Bien qu'on voulût se tenir sur la réserve pendant le déjeuner devant les domestiques, quelques mots furent prononcés, assez significatifs pour qu'on sût, à la cuisine, qu'il n'avait pas été trouvé de testament, et alors la nouvelle courut tout le personnel du château.

Jusque-là, la domesticité, convaincue qu'il ne pouvait pas y avoir d'autre héritier que le capitaine, avait traité Barincq en intrus. Que faisait-il au château, ce frère ruiné? qu'attendait-il? de quel droit donnait-il des ordres? Comment se permettait-il de parcourir les terres en maître? Ce qui serait amusant, ce serait de le voir déguerpir.

Quand on apprit qu'il n'y avait pas de testament, la situation changea instantanément, et un brusque revirement se produisit, qui se manifesta aussitôt: au moment où on servit le café, le vieux valet de chambre qui pendant vingt ans avait été l'homme de confiance de Gaston apporta sur la table une bouteille toute couverte d'une poussière vénérable, à laquelle il paraissait témoigner un vrai respect:

--C'est de l'Armagnac de 1820, dit-il, j'ai pensé que monsieur en voudrait faire goûter à ces messieurs.

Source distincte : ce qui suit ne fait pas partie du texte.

(* ===== verification/RaftCoreKeep.v ===== *)
(** * Every call keeps the invariant

    [core_ok] is established by construction and [start] and kept by every call of
    [step], whether it returns or throws, unless a counter is used up. *)

From S2P Require Import Prelude OrdMap Bytes StoreTypes RaftTypes Codec RaftMessages Figure2.
From S2P Require Import Figure2Votes Figure2Log Figure2Steps Figure2Effects.
From S2P Require Import RaftCore RaftCoreFrames RaftCoreTranslate RaftCoreInv.
Import election.
#[local] Open Scope Z_scope.

(** ** Reads *)

Lemma foldl_delete_Some {A V} `{Countable K} (f : A → K) (l : list A) (m : gmap K V) k v :
  foldl (λ m x, delete (f x) m) m l !! k = Some v ↔ m !! k = Some v ∧ k ∉ f <$> l.
Proof.
  revert m. induction l as [|x l IH]; intros m; simpl; [set_solver|].
  rewrite IH, lookup_delete_Some. set_solver.
Qed.

(** Removing pending reads together with their requests. *)
Lemma reads_ok_remove s d d' (l : list (Z * PendingRead)) :
  (∀ kp, kp ∈ l → rd_pending_reads d !! kp.1 = Some kp.2) →
  rd_pending_reads d' = foldl (λ m kp, delete kp.1 m) (rd_pending_reads d) l →
  rd_pending_read_requests d' =
    foldl (λ m kp, delete (pr_request kp.2) m) (rd_pending_read_requests d) l →
  rd_used_read_requests d' = rd_used_read_requests d →
  rd_next_read_context d' = rd_next_read_context d →
  reads_ok s d → reads_ok s d'.
Proof.
  intros Hl Ep Eq Eu Ec [R1 R2 R3]. split; [| |by rewrite Ec].
  - intros context p. rewrite Ep, (foldl_delete_Some fst). intros [Hin Hno].
    destruct (R1 _ _ Hin) as [? ? ? ? ? ? Hreq ?]. split; try done; rewrite ?Ec, ?Eu; try done.
    rewrite Eq. apply (foldl_delete_Some (λ kp, pr_request kp.2)). split; [done|].
    intros ([k q] & Hk & Hkl)%list_elem_of_fmap. simpl in Hk. apply Hno.
    pose proof (Hl _ Hkl) as Hq. simpl in Hq. destruct (R1 _ _ Hq) as [_ _ _ _ _ _ Hreq' _].
    rewrite <-Hk, Hreq in Hreq'. injection Hreq' as ->. apply list_elem_of_fmap. by exists (k, q).
  - intros request context. rewrite Eq, (foldl_delete_Some (λ kp, pr_request kp.2)).
    intros [Hreq Hno]. destruct (R2 _ _ Hreq) as (p & Hp & <-). exists p. split; [|done].
    rewrite Ep. apply (foldl_delete_Some fst). split; [done|].
    intros ([k q] & Hk & Hkl)%list_elem_of_fmap. simpl in Hk. subst k. apply Hno.
    pose proof (Hl _ Hkl) as Hq. simpl in Hq. apply list_elem_of_fmap. exists (context, q).
    split; [simpl; congruence|done].
Qed.

Lemma ready_reads_pending c kp :
  kp ∈ ready_reads c → rd_pending_reads (co_reads c) !! kp.1 = Some kp.2.
Proof.
  unfold ready_reads. intros [_ Hin]%list_elem_of_filter. destruct kp as [k p].
  rewrite entries_perm in Hin. by apply elem_of_map_to_list in Hin.
Qed.

Lemma answered_ok c d' :
  answered (ready_reads c) (co_reads c) d' → reads_ok (co_state c) (co_reads c) →
  reads_ok (co_state c) d'.
Proof.
  intros [E1 E2 E3 E4 _]. apply (reads_ok_remove _ _ _ (ready_reads c)); try done.
  apply ready_reads_pending.
Qed.

Lemma acknowledged_ok s d context p from :
  reads_ok s d → rd_pending_reads d !! context = Some p → from ∈ st_peers s →
  reads_ok s (set_pending_reads (<[context := acknowledged s from p]> (rd_pending_reads d))
    (rd_pending_read_requests d) d).
Proof.
  intros [R1 R2 R3] Hp Hfrom. split; [| |done].
  - simpl. intros k q [[<- <-]|[Hne Hq]]%lookup_insert_Some; [|by destruct (R1 _ _ Hq); split].
    destruct (R1 _ _ Hp) as [P1 P2 P3 P4 P5 P6 P7 P8]. split; simpl; try done.
    + set_solver.
    + unfold cluster_members in *. set_solver.
    + intros [Hq|Hm%Z.leb_le]%orb_prop; [|done]. specialize (P6 Hq).
      assert (size (pr_acknowledgements p) ≤ size ({[from]} ∪ pr_acknowledgements p))%nat.
      { apply subseteq_size. set_solver. }
      lia.
  - simpl. intros request k Hreq. destruct (R2 _ _ Hreq) as (q & Hq & <-).
    destruct (decide (k = context)) as [->|Hne].
    + exists (acknowledged s from p). rewrite lookup_insert_eq. split; [done|]. simpl. congruence.
    + exists q. by rewrite lookup_insert_ne.
Qed.

Lemma new_read_ok s d request completed rejected :
  let context := rd_next_read_context d in
  reads_ok s d → st_role s = role_leader → request ∉ rd_used_read_requests d →
  reads_ok s (mkReads
    (<[context := mkPendingRead request (st_commit_index s) {[st_node s]} false]> (rd_pending_reads d))
    (<[request := context]> (rd_pending_read_requests d))
    ({[request]} ∪ rd_used_read_requests d) (context + 1) completed rejected).
Proof.
  cbv zeta. intros [R1 R2 R3] Hr Hfresh. split; simpl; [| |lia].
  - intros k q [[<- <-]|[Hne Hq]]%lookup_insert_Some.
    + split; simpl; try done; try lia.
      * set_solver.
      * unfold cluster_members. set_solver.
      * by rewrite lookup_insert_eq.
      * set_solver.
    + destruct (R1 _ _ Hq) as [P1 P2 P3 P4 P5 P6 P7 P8]. split; simpl; try done; try lia.
      * rewrite lookup_insert_ne; [done|]. intros ->. done.
      * set_solver.
  - intros r k [[<- <-]|[Hne Hq]]%lookup_insert_Some.
    + eexists. rewrite lookup_insert_eq. done.
    + destruct (R2 _ _ Hq) as (p & Hp & <-). exists p. split; [|done].
      destruct (R1 _ _ Hp) as [_ P2 _ _ _ _ _ _]. rewrite lookup_insert_ne by lia. done.
Qed.

(** ** Changing one group of members *)

Section keeping.
Context {lost : Prop}.
Abbreviation core_ok := (RaftCoreInv.core_ok lost).

Lemma core_ok_reads c d : core_ok c → reads_ok (co_state c) d → core_ok (set_reads d c).
Proof. by intros [[] Ht Hi] Hd; split; [split|..]. Qed.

Quand il eut quitté la salle à manger, les trois hommes de loi échangèrent un sourire que Rébénacq traduisit:

--Voilà qui en dit long, et ce n'est assurément pas pour boire à la santé du capitaine que Manuel nous offre cette eau-de-vie.

L'inventaire ayant été repris, les recherches dans le cartonnier et dans le secrétaire, ainsi que dans la table de la chambre de Gaston, restèrent sans résultat. A cinq heures de l'après-midi tout avait été fouillé, aussi bien dans le cabinet de travail que dans la chambre, et il ne restait pas d'autres pièces où l'on pût trouver des papiers.